L'écureuil fit une cabriole et s'assit devant Perlino avec la gravité d'un notaire.

—Ami, lui dit-il, la solitude a ses charmes, mais tu n'as pas l'air de beaucoup t'amuser en jouant tout seul; si nous faisions ensemble une partie.

—Peuh! dit Perlino en bâillant, tu as les doigts trop courts, et tu n'es qu'une bête.
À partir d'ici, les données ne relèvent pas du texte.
(** Whatever waited is taken: only a request of this pass can wait for the next. *)
Lemma drain_takes_waiting waiting arrivals : exists more, fst (drain_requests waiting arrivals) = waiting ++ more.
Proof.
  unfold drain_requests. assert (H : forall acc, exists more, fst (fst (fold_left drain_one arrivals acc)) = fst (fst acc) ++ more).
  { induction arrivals as [|r l IH]; intros [[b d] h]; cbn [fold_left fst]; [by exists []; rewrite app_nil_r|].
    destruct (IH (drain_one (b, d, h) r)) as [more E]. rewrite E. unfold drain_one.
    destruct d; [destruct (is_expensive r && h)|]; cbn; [by exists more| |by exists more]. exists (r :: more). by rewrite <- app_assoc. }
  destruct (H (waiting, [], existsb is_expensive waiting)) as [more E]. exists more.
  destruct (fold_left drain_one arrivals _) as [[b d] h]. exact E.
Qed.

(** How many expensive requests a pass takes: one, or all of those that waited. *)
Definition expensive_count (l : list PlanRequest) : nat := length (List.filter is_expensive l).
—Des doigts courts ne sont pas toujours un défaut, reprit l'écureuil; j'en ai vu pendre plus d'un, dont tout le crime était d'avoir les doigts trop longs; et, si je suis une bête, seigneur Perlino, au moins suis-je une bête éveillée. Cela vaut mieux que d'avoir tant d'esprit et de dormir comme un loir. Si jamais le bonheur frappe à ma porte pendant la nuit, au moins serai-je debout pour lui ouvrir.

—Parle clairement, dit Perlino; depuis deux jours il se passe en moi quelque chose d'étrange. J'ai la tête lourde et le coeur chagrin; je fais de mauvais rêves. D'où cela vient-il?

—Cherche! dit l'écureuil. Ne bois point, tu ne dormiras pas; ne dors pas, tu verras bien des choses. A bon entendeur, salut!

Sur ce, l'écureuil grimpa sur une branche et disparut.

Depuis que Perlino vivait dans la retraite, la raison lui venait; rien ne rend méchant comme de s'ennuyer à deux, rien ne rend sage comme de s'ennuyer tout seul. Au souper, il étudia la figure et le sourire de la dame des Écus-Sonnants; il fut aussi gai convive que d'habitude; mais chaque fois qu'on lui présenta la coupe d'oubli, il s'approcha de la fenêtre pour admirer la beauté du soir, et chaque fois il jeta l'or potable dans le jardin. Le poison tomba, dit-on, sur des vers blancs qui perçaient la terre; c'est depuis ce temps-là que les hannetons sont dorés.